START RECORDED DATA

(** C8. An inbound [on-user-disconnect] for the identifier [JStr s] raises
    nothing; afterwards neither registry has an entry for the identifier; the
    peer connection the Peer Session Registry held for it has been closed, and
    every track of the stream the Remote Stream Registry held for it has been
    stopped.  When neither registry had an entry, the state is what it was,
    but for the line the listener prints. *)
Theorem on_user_disconnect_removes (st : State) (s : string) :
  let line := [LogText "on-user-disconnect"; LogUserId (JStr s)] in
  let st' := exec (on_user_disconnect (JStr s)) st in
  outcome (on_user_disconnect (JStr s)) st = Returned tt
  /\ JSMap.get (JStr s) (peerConnectionMap st') = None
  /\ JSMap.get (JStr s) (targetUserStreamDataMap st') = None
  /\ match JSMap.get (JStr s) (peerConnectionMap st) with
     | Some pc =>
         PcClose pc ∈ trace st'
         /\ pcs st' = alter set_pc_closed pc (pcs st)
     | None => pcs st' = pcs st
     end
  /\ match JSMap.get (JStr s) (targetUserStreamDataMap st) with
     | Some stream =>
         Forall (fun track => TrackStop track ∈ trace st'
                              /\ track_id track ∈ stopped st') stream
     | None => stopped st' = stopped st
     end
  /\ match JSMap.get (JStr s) (peerConnectionMap st),
           JSMap.get (JStr s) (targetUserStreamDataMap st) with
     | None, None => st' = logged line st
     | _, _ => True
     end.
Proof.
  intros line st'. subst st' line. unfold exec, outcome.
  rewrite on_user_disconnect_eq. cbn [fst snd]. unfold peer_removed.
  cbn [peerConnectionMap targetUserStreamDataMap pcs stopped trace].
  split_and!; [done|apply get_delete_eq|apply get_delete_eq|..].
  - destruct (JSMap.get (JStr s) (peerConnectionMap st)) as [pc|]; [|done].
    split; [|done]. set_solver.
  - destruct (JSMap.get (JStr s) (targetUserStreamDataMap st)) as [stream|]; cbn.
    + apply Forall_forall. intros track Hin. split.
      * rewrite elem_of_app, elem_of_cons, elem_of_app. right. right. right.
        by apply list_elem_of_fmap_2.
      * rewrite elem_of_app. right. by apply list_elem_of_fmap_2.
    + by rewrite app_nil_r.
  - destruct (JSMap.get (JStr s) (peerConnectionMap st)) eqn:Hp; [done|].
    destruct (JSMap.get (JStr s) (targetUserStreamDataMap st)) eqn:Hs; [done|].
    destruct st as [io pcm lus src streams heap stp tr]. cbn in *.
    unfold logged. cbn. by rewrite !delete_absent, app_nil_r.
Qed.
Lemma drawdown_array_ok (equity : list Q) :
  forall running_max,
    length running_max = length equity ->
    Forall (fun m => ~ m == 0) running_max ->
    exists d, Backtest.drawdown_array equity running_max = Ok d /\
              length d = length equity.
Proof.
  induction equity as [|e es IH]; intros [|m ms] Hlen Hnz;
    cbn [length] in Hlen; try discriminate.
  - exists []. split; reflexivity.
  - inversion Hnz as [|? ? Hm Hms]; subst.
    destruct (IH ms) as (d & Hd & Hl); [lia | assumption |].
    exists ((e - m) / m * 100 :: d). cbn [Backtest.drawdown_array].
    apply Qeqb_false in Hm. rewrite Hm, Hd. cbn [bind length].
    split; [reflexivity | now rewrite Hl].
Qed.

Lemma maximum_accumulate_length (l : list Q) :
  length (Backtest.maximum_accumulate l) = length l.
Proof.
  destruct l as [|x rest]; [reflexivity|]. cbn [Backtest.maximum_accumulate].
  cbn [length]. f_equal. revert x.
  induction rest as [|y rest IH]; intro x;
    cbn [Backtest.maximum_accumulate_from length]; [reflexivity|].
  now rewrite IH.
Qed.

Lemma calculate_max_drawdown_ok (self : Backtester) :
  Forall (fun m => ~ m == 0)
         (Backtest.maximum_accumulate (equity_curve self)) ->
  exists d, Backtest.calculate_max_drawdown self = Ok d.
Proof.
  intro Hnz. unfold Backtest.calculate_max_drawdown.
  destruct (equity_curve self) as [|e es] eqn:E; [now exists 0|].
  destruct (drawdown_array_ok (e :: es) (Backtest.maximum_accumulate (e :: es)))
    as (d & Hd & Hl);
    [apply maximum_accumulate_length | assumption |].
  rewrite Hd. cbn [bind].
  destruct d as [|x d']; [discriminate|].
  eexists. reflexivity.
Qed.

(** C9: on a non-empty trade log, [win_rate] is [winners / total * 100]
    where the winners are the trades with [pnl > 0] (a zero [pnl] is a
    loser), and [profit_factor] is the sum of the winning pnls over the
    absolute value of the sum of the others, or 0 when that absolute value
    is 0.  The metrics are returned whenever the initial balance and the
    running peaks of the equity curve are not zero. *)
Theorem metrics_win_rate_profit_factor (self : Backtester) :
  trades_log self <> [] ->
  (forall m,
     Backtest.calculate_performance_metrics self = Ok m ->
     exists win_rate profit_factor,
       get "win_rate" m = Some win_rate /\
       win_rate ==
         inject_Z (Z.of_nat (winners (trades_log self)))
         / inject_Z (Z.of_nat (length (trades_log self))) * 100 /\
       get "profit_factor" m = Some profit_factor /\
       (Qabs (losing_sum (trades_log self)) == 0 -> profit_factor == 0) /\
       (~ Qabs (losing_sum (trades_log self)) == 0 ->
        profit_factor ==
          winning_sum (trades_log self)
          / Qabs (losing_sum (trades_log self)))) /\
  (~ initial_balance self == 0 ->
   Forall (fun m => ~ m == 0)
          (Backtest.maximum_accumulate (equity_curve self)) ->
   exists m, Backtest.calculate_performance_metrics self = Ok m).
Proof.
  intro Hne. rewrite (calculate_performance_metrics_shape self Hne).
  split.
  - intros m Hm.
    destruct (Backtest.calculate_max_drawdown self) as [dd|e];
      cbn [bind] in Hm; [|discriminate].
    destruct (py_div _ _) as [ret|e] in Hm; cbn [bind] in Hm; [|discriminate].
    injection Hm as <-.
    eexists. eexists.
    split; [reflexivity|]. split.
    { unfold Qlen. rewrite winners_filter. reflexivity. }
    split; [reflexivity|].
    pose proof (losing_sum_filter (trades_log self)) as HL.
    pose proof (winning_sum_filter (trades_log self)) as HW.
    set (PL := py_sum (map t_pnl (filter (fun t => Qleb (t_pnl t) 0)
                                         (trades_log self)))) in *.
    set (PW := py_sum (map t_pnl (filter (fun t => Qltb 0 (t_pnl t))
                                         (trades_log self)))) in *.
    assert (HA : Qabs PL == Qabs (losing_sum (trades_log self)))
      by (rewrite HL; reflexivity).
    assert (Hnn : 0 <= Qabs PL) by apply Qabs_nonneg.
    split; intro Hz.
    + destruct (Qltb 0 (Qabs PL)) eqn:E; [|reflexivity].
      apply Qltb_spec in E. lra.
    + destruct (Qltb 0 (Qabs PL)) eqn:E.
      * rewrite HW, HA. reflexivity.
      * apply Qltb_false in E. exfalso. apply Hz. lra.
  - intros Hib Hrm.
    destruct (calculate_max_drawdown_ok self Hrm) as (dd & Hdd).
    rewrite Hdd. cbn [bind]. rewrite py_div_ok by exact Hib. cbn [bind].
    eexists. reflexivity.
Qed.

Lemma metrics_win_rate_profit_factor_witness :
  (forall m,
     Backtest.calculate_performance_metrics sample_backtester = Ok m ->
     exists win_rate profit_factor,
       get "win_rate" m = Some win_rate /\
       win_rate ==
         inject_Z (Z.of_nat (winners (trades_log sample_backtester)))
         / inject_Z (Z.of_nat (length (trades_log sample_backtester))) * 100 /\
       get "profit_factor" m = Some profit_factor /\
       (Qabs (losing_sum (trades_log sample_backtester)) == 0 ->
        profit_factor == 0) /\
       (~ Qabs (losing_sum (trades_log sample_backtester)) == 0 ->
        profit_factor ==
          winning_sum (trades_log sample_backtester)
          / Qabs (losing_sum (trades_log sample_backtester)))) /\
  exists m, Backtest.calculate_performance_metrics sample_backtester = Ok m.
Proof.
  destruct (metrics_win_rate_profit_factor sample_backtester) as [H1 H2].
  - discriminate.
  - split; [exact H1|]. apply H2.
    + qcompare.
    + vm_compute. repeat constructor; discriminate.
Defined.

(** Gains of 30, 0 and -20: one winner in three, a profit factor of 30/20,
    and the trade with a zero pnl counted with the losers. *)
Example metrics_three_trades :
  exists m win_rate profit_factor losing,
    Backtest.calculate_performance_metrics sample_backtester = Ok m /\
    get "win_rate" m = Some win_rate /\ win_rate == 100 / 3 /\
    get "profit_factor" m = Some profit_factor /\ profit_factor == 3 / 2 /\
    get "losing_trades" m = Some losing /\ losing == 2.
Proof.
  do 4 eexists.
  split; [vm_compute; reflexivity|].
  split; [reflexivity|]. split; [vm_compute; reflexivity|].
  split; [reflexivity|]. split; [vm_compute; reflexivity|].
  split; [reflexivity|]. vm_compute; reflexivity.
Qed.

(** ** Backtest runs *)

(** C2 fails on the code: with no candle the loop runs zero times, and then
    [self.data.iloc[-1]] raises [IndexError] before any metric is
    computed. *)
Theorem run_empty_raises (today : Z) (balance : Q) :
  Backtest.run today (Backtest.init today [] balance) = Raise IndexError.
Proof. reflexivity. Qed.

(** What the empty-log branch of the metrics would have returned. *)
Example empty_log_metrics (today : Z) (balance : Q) :
  Backtest.calculate_performance_metrics (Backtest.init today [] balance)
  = Ok [ ("total_trades"%string, 0); ("win_rate"%string, 0);
         ("profit_factor"%string, 0); ("max_drawdown"%string, 0);
         ("final_balance"%string, balance); ("total_return"%string, 0);
         ("avg_win"%string, 0); ("avg_loss"%string, 0) ].
Proof. reflexivity. Qed.

Lemma ewm_mean_length (alpha : Q) (xs : list Q) :
  length (Indicators.ewm_mean alpha xs) = length xs.
Proof.
  destruct xs as [|x rest]; [reflexivity|].
  cbn [Indicators.ewm_mean length]. now rewrite ewm_from_length.
Qed.

Lemma add_emas_length (df : list candle) (short long : Z) (rows : list row) :
  Indicators.add_emas df short long = Ok rows -> length rows = length df.
Proof.
  unfold Indicators.add_emas, Indicators.calculate_ema.
  destruct (short <? 1)%Z; [discriminate|].
  destruct (long <? 1)%Z; [discriminate|].
  cbn [bind]. intro H. injection H as <-.
  rewrite length_map, !length_combine, !ewm_mean_length, length_map. lia.
Qed.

END RECORDED DATA

From the data above, copy out every line with the string "Qabs" in it.

       (Qabs (losing_sum (trades_log self)) == 0 -> profit_factor == 0) /\
       (~ Qabs (losing_sum (trades_log self)) == 0 ->
          / Qabs (losing_sum (trades_log self)))) /\
    assert (HA : Qabs PL == Qabs (losing_sum (trades_log self)))
    assert (Hnn : 0 <= Qabs PL) by apply Qabs_nonneg.
    + destruct (Qltb 0 (Qabs PL)) eqn:E; [|reflexivity].
    + destruct (Qltb 0 (Qabs PL)) eqn:E.
       (Qabs (losing_sum (trades_log sample_backtester)) == 0 ->
       (~ Qabs (losing_sum (trades_log sample_backtester)) == 0 ->
          / Qabs (losing_sum (trades_log sample_backtester)))) /\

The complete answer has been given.